EXERCISE DETAILS: Transcribe exactly, and only, the lines from the one containing "as (line & m & Hin & Hm & Hkind)." through the last line of the data.

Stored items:
(** Every record of the output stems from a row of the file. *)
Lemma batch_loop_provenance lim lines n preds new r :
  loop lim lines n preds = Ok (preds ++ new) ->
  r ∈ new ->
  exists line m,
    line ∈ lines
    /\ json_loads (strip line) = Some (JObj m)
    /\ (r = not_found_record m
        \/ exists pred s, r = captioned_record m pred /\ caption s = Ok pred).
Proof.
  revert n preds new. induction lines as [|line rest IH]; intros n preds new.
  - simpl. intros [= H]. rewrite <- (app_nil_r preds) in H at 1.
    apply app_inv_head in H as <-. intros Hr. by apply elem_of_nil in Hr.
  - rewrite batch_loop_outcome.
    assert (Hrest : forall n' preds' new',
              loop lim rest n' preds' = Ok (preds' ++ new') -> r ∈ new' ->
              exists line' m,
                line' ∈ line :: rest
                /\ json_loads (strip line') = Some (JObj m)
                /\ (r = not_found_record m
                    \/ exists pred s, r = captioned_record m pred /\ caption s = Ok pred)).
    { intros n' preds' new' Hrun Hr.
      destruct (IH _ _ _ Hrun Hr) as (line' & m & Hin & Hm & Hk).
      exists line', m. split; [by apply list_elem_of_further|done]. }
    assert (Hhere : forall r',
              outcome_of line = NotFound r' \/ outcome_of line = Captioned r' ->
              r = r' ->
              exists line' m,
                line' ∈ line :: rest
                /\ json_loads (strip line') = Some (JObj m)
                /\ (r = not_found_record m
                    \/ exists pred s, r = captioned_record m pred /\ caption s = Ok pred)).
    { intros r' Ho ->.
      destruct (outcome_record line r' Ho)
        as (_ & m & Hm & [[_ ->]|[_ (pred & s & -> & Hcap)]]).
      - exists line, m. split; [apply list_elem_of_here|]. split; [done|by left].
      - exists line, m. split; [apply list_elem_of_here|]. split; [done|].
        right. by exists pred, s. }
    destruct (outcome_of line) as [|r'|r'|e] eqn:Eo.
    + by apply Hrest.
    + intros Hrun Hr.
      destruct (batch_loop_extends _ _ _ _ _ _ Hrun) as (new' & -> & Hrun').
      apply elem_of_cons in Hr as [->|Hr]; [by apply (Hhere r'); [left|]|].
      by apply (Hrest _ _ _ Hrun').
    + destruct (negb (lim =? 0) && (lim <=? n + 1)).
      * intros [= H] Hr. apply app_inv_head in H as <-.
        apply list_elem_of_singleton in Hr as ->. by apply (Hhere r'); [right|].
      * intros Hrun Hr.
        destruct (batch_loop_extends _ _ _ _ _ _ Hrun) as (new' & -> & Hrun').
        apply elem_of_cons in Hr as [->|Hr]; [by apply (Hhere r'); [right|]|].
        by apply (Hrest _ _ _ Hrun').
    + done.
Qed.

(** Once the limit is hit, what follows in the file is not looked at. *)
Lemma batch_loop_limit_hit lim l1 l2 n preds new :
  0 < lim -> n < lim ->
  loop lim l1 n preds = Ok (preds ++ new) ->
  n + Z.of_nat (countb is_success_record new) = lim ->
  loop lim (l1 ++ l2) n preds = Ok (preds ++ new).
Proof.
  intros Hlim. revert n preds new. induction l1 as [|line rest IH]; intros n preds new Hn.
  - simpl. intros [= H]. rewrite <- (app_nil_r preds) in H at 1.
    apply app_inv_head in H as <-. simpl. lia.
  - rewrite <- app_comm_cons, !batch_loop_outcome.
    destruct (outcome_of line) as [|r|r|e] eqn:Eo.
    + by apply IH.
    + destruct (outcome_not_found_kind line r Eo) as [Hs _].
      intros Hrun Hcount.
      destruct (batch_loop_extends _ _ _ _ _ _ Hrun) as (new' & -> & Hrun').
      replace (preds ++ r :: new') with ((preds ++ [r]) ++ new')
        by (by rewrite <- app_assoc).
      cbn [countb] in Hcount. rewrite Hs in Hcount.
      apply IH; [done|done|lia].
    + destruct (outcome_captioned_kind line r Eo) as [Hs _].
      destruct (negb (lim =? 0) && (lim <=? n + 1)) eqn:Hbreak; [done|].
      intros Hrun Hcount.
      destruct (batch_loop_extends _ _ _ _ _ _ Hrun) as (new' & -> & Hrun').
      replace (preds ++ r :: new') with ((preds ++ [r]) ++ new')
        by (by rewrite <- app_assoc).
      cbn [countb] in Hcount. rewrite Hs in Hcount.
      apply andb_false_iff in Hbreak as [Hz|Hle].
      { apply negb_false_iff, Z.eqb_eq in Hz. lia. }
      apply Z.leb_gt in Hle.
      apply IH; [lia|done|lia].
    + done.
Qed.

(** With a negative limit the first caption ends the loop. *)
Lemma batch_loop_negative_limit lim lines n preds new :
  lim < 0 -> 0 <= n ->
  loop lim lines n preds = Ok (preds ++ new) ->
  (countb is_success_record new <= 1)%nat
  /\ forall pre r post,
       new = pre ++ r :: post -> is_success_record r = true -> post = [].
Proof.
  intros Hlim. revert n preds new. induction lines as [|line rest IH]; intros n preds new Hn.
  - simpl. intros [= H]. rewrite <- (app_nil_r preds) in H at 1.
    apply app_inv_head in H as <-. split; [simpl; lia|].
    intros pre r post H. by destruct pre.
  - rewrite batch_loop_outcome.
    destruct (outcome_of line) as [|r|r|e] eqn:Eo.
    + by apply IH.
    + destruct (outcome_not_found_kind line r Eo) as [Hs _].
      intros Hrun.
      destruct (batch_loop_extends _ _ _ _ _ _ Hrun) as (new' & -> & Hrun').
      destruct (IH n (preds ++ [r]) new' Hn Hrun') as [Hc Hlast].
      split; [cbn [countb]; rewrite Hs; lia|].
      intros pre r0 post Hsplit Hr0.
      destruct pre as [|x pre]; simpl in Hsplit; injection Hsplit as <- Hsplit.
      * congruence.
      * by apply (Hlast pre r0 post).
    + destruct (outcome_captioned_kind line r Eo) as [Hs _].
      assert (Hbreak : negb (lim =? 0) && (lim <=? n + 1) = true).
      { apply andb_true_iff. split.
        - apply negb_true_iff, Z.eqb_neq. lia.
        - apply Z.leb_le. lia. }
      rewrite Hbreak. intros [= H]. apply app_inv_head in H as <-.
      split; [cbn [countb]; rewrite Hs; lia|].
      intros pre r0 post Hsplit _.
      destruct pre as [|x pre]; simpl in Hsplit; injection Hsplit as _ Hsplit;
        [done|by destruct pre].
    + done.
Qed.

End PredictLoopFacts.

Lemma record_keeps_row_fields (m : gmap string json) (r : json) (key : string) :
  (r = Predict.not_found_record m \/ exists pred, r = Predict.captioned_record m pred) ->
  key <> "pred_text" -> key <> "error" ->
  Predict.field r key = m !! key.
Proof.
  intros [->|[pred ->]] H1 H2; unfold Predict.field; simpl;
    by rewrite !lookup_insert_ne.
Qed.

(** X10. As long as the limit is not reached (limit 0, or fewer captions
    than the limit), batch inference writes exactly one record for each row
    of the file that has an [image_path]. *)
Theorem batch_writes_one_record_per_row_with_image
  (json_loads : string -> option json) (caption : string -> result string)
  (fs : filesystem) (lim : Z) (lines : list string) (out : list json) :
  Predict.batch_loop json_loads caption fs lim lines 0 [] = Ok out ->
  lim = 0 \/ Z.of_nat (countb Predict.is_success_record out) < lim ->
  length out = countb (Predict.has_image_path json_loads) lines.
Proof.
  intros Hrun Hlim.
  apply (batch_loop_unlimited json_loads caption fs lim lines 0 [] out Hrun).
  destruct Hlim; [by left|right; lia].
Qed.

Lemma batch_writes_one_record_per_row_with_image_witness :
  exists out,
    Predict.batch_loop Fixture.fx_loads Fixture.fx_caption Fixture.fx_fs 0
      Fixture.infer_lines 0 [] = Ok out
    /\ countb (Predict.has_image_path Fixture.fx_loads) Fixture.infer_lines = 3%nat
    /\ length out = countb (Predict.has_image_path Fixture.fx_loads) Fixture.infer_lines.
Proof.
  eexists. split; [vm_compute; reflexivity|]. split; [vm_compute; reflexivity|].
  apply (batch_writes_one_record_per_row_with_image Fixture.fx_loads Fixture.fx_caption
           Fixture.fx_fs 0 Fixture.infer_lines).
  - vm_compute. reflexivity.
  - left. reflexivity.
Defined.

(** X11. Every record that batch inference writes stems from a row of the
    input file: it has that row's value under every key other than
    [pred_text] and [error], and it has both of these keys. *)
Theorem batch_records_carry_row_fields
  (json_loads : string -> option json) (caption : string -> result string)
  (fs : filesystem) (lim : Z) (lines : list string) (out : list json) (r : json) :
  Predict.batch_loop json_loads caption fs lim lines 0 [] = Ok out ->
  r ∈ out ->
  exists line m,
    line ∈ lines
    /\ json_loads (strip line) = Some (JObj m)
    /\ (forall key, key <> "pred_text" -> key <> "error" -> Predict.field r key = m !! key)
    /\ is_Some (Predict.field r "pred_text")
    /\ is_Some (Predict.field r "error").
Proof.
  intros Hrun Hr.
  destruct (batch_loop_provenance json_loads caption fs lim lines 0 [] out r Hrun Hr)
    as (line & m & Hin & Hm & Hkind).
  exists line, m. split; [done|]. split; [done|]. split.
  - intros key H1 H2. apply record_keeps_row_fields; [|done..].
    destruct Hkind as [->|(pred & s & -> & _)]; [by left|right; by exists pred].
  - destruct Hkind as [->|(pred & s & -> & _)].
    + destruct (not_found_record_fields m) as [-> ->]. split; by eexists.
    + destruct (captioned_record_fields m pred) as [-> ->]. split; by eexists.
Qed.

THE ANSWER:
    as (line & m & Hin & Hm & Hkind).
  exists line, m. split; [done|]. split; [done|]. split.
  - intros key H1 H2. apply record_keeps_row_fields; [|done..].
    destruct Hkind as [->|(pred & s & -> & _)]; [by left|right; by exists pred].
  - destruct Hkind as [->|(pred & s & -> & _)].
    + destruct (not_found_record_fields m) as [-> ->]. split; by eexists.
    + destruct (captioned_record_fields m pred) as [-> ->]. split; by eexists.
Qed.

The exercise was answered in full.